> [TASK INPUTS]
::::::::

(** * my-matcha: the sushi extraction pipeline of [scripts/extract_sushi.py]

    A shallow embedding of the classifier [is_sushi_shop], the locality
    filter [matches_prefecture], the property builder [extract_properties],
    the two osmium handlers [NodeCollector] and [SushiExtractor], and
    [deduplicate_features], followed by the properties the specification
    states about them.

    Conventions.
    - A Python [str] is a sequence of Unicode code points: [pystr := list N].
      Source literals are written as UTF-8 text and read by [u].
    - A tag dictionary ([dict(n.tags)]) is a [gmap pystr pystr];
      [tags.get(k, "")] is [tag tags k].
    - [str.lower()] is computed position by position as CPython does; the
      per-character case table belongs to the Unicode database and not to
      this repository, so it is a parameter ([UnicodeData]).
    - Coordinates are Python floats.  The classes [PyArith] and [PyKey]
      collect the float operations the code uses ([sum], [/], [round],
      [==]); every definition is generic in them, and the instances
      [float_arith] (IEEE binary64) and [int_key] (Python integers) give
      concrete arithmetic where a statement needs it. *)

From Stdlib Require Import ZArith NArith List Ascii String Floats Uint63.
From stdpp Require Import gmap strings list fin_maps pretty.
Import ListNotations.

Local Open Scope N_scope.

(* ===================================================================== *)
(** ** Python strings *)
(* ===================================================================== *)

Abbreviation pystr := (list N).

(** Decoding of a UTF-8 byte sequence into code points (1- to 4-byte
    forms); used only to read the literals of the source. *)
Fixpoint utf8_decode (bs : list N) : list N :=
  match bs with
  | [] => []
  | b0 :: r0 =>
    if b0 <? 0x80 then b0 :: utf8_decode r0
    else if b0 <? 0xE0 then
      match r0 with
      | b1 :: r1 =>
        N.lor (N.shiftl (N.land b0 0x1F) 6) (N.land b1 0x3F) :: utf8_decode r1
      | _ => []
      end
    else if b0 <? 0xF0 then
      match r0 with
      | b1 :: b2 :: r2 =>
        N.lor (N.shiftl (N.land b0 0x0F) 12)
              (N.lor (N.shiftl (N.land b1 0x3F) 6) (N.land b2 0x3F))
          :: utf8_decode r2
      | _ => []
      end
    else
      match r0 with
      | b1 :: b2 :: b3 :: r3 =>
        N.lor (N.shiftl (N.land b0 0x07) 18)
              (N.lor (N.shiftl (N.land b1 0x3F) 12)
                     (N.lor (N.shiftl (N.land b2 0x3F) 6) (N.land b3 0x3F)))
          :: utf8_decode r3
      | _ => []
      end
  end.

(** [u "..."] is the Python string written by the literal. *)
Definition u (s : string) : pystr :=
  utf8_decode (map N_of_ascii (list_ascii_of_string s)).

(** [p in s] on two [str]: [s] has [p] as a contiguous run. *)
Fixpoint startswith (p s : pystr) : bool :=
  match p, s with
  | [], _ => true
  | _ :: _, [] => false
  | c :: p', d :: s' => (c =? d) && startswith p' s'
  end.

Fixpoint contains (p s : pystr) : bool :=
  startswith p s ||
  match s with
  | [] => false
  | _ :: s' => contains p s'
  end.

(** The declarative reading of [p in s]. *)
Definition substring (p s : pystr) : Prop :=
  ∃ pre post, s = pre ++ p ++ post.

::::::::

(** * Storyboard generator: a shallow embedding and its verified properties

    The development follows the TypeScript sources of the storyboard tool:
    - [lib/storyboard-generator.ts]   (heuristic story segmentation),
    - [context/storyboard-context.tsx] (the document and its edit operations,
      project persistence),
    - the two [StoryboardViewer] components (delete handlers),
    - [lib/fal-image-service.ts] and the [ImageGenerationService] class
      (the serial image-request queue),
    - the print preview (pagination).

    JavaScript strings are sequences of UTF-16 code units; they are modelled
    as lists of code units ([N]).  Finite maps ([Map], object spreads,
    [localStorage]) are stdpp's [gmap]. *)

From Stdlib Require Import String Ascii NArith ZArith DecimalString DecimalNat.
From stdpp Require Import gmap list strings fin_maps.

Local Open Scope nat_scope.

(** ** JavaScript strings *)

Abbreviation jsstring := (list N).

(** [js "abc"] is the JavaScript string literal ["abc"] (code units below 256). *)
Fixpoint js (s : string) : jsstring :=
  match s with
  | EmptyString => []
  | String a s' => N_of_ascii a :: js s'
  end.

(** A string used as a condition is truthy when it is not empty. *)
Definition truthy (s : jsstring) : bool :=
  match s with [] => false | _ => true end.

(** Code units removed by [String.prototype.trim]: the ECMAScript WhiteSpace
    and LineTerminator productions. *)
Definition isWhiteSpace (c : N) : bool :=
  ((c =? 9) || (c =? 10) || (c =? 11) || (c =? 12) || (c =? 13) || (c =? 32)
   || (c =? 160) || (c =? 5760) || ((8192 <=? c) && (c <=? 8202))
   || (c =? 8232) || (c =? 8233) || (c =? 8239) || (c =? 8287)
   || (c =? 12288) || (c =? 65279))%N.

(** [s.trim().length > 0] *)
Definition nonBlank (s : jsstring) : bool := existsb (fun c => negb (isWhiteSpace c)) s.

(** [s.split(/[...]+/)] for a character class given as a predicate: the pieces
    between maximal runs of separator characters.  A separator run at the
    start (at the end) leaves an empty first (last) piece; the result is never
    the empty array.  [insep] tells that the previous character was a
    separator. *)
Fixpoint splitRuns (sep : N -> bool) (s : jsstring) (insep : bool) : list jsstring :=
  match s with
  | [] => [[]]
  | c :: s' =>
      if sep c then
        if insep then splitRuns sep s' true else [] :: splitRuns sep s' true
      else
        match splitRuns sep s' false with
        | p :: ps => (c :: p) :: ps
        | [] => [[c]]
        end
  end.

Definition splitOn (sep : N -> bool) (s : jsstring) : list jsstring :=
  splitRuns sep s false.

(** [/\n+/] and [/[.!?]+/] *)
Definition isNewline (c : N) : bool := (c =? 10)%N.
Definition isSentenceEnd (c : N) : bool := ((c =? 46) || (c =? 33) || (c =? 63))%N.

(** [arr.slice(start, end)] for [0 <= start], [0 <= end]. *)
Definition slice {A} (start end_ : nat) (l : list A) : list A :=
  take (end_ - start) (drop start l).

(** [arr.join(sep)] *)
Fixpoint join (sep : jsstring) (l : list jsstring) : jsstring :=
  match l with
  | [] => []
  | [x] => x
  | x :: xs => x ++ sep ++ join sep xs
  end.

::::::::

Looking at the data above, write out exactly the lines that start at the one containing "(** * my-matcha: the" and end at the one containing "[==]); every definition"; include both and nothing beyond.

(** * my-matcha: the sushi extraction pipeline of [scripts/extract_sushi.py]

    A shallow embedding of the classifier [is_sushi_shop], the locality
    filter [matches_prefecture], the property builder [extract_properties],
    the two osmium handlers [NodeCollector] and [SushiExtractor], and
    [deduplicate_features], followed by the properties the specification
    states about them.

    Conventions.
    - A Python [str] is a sequence of Unicode code points: [pystr := list N].
      Source literals are written as UTF-8 text and read by [u].
    - A tag dictionary ([dict(n.tags)]) is a [gmap pystr pystr];
      [tags.get(k, "")] is [tag tags k].
    - [str.lower()] is computed position by position as CPython does; the
      per-character case table belongs to the Unicode database and not to
      this repository, so it is a parameter ([UnicodeData]).
    - Coordinates are Python floats.  The classes [PyArith] and [PyKey]
      collect the float operations the code uses ([sum], [/], [round],
      [==]); every definition is generic in them, and the instances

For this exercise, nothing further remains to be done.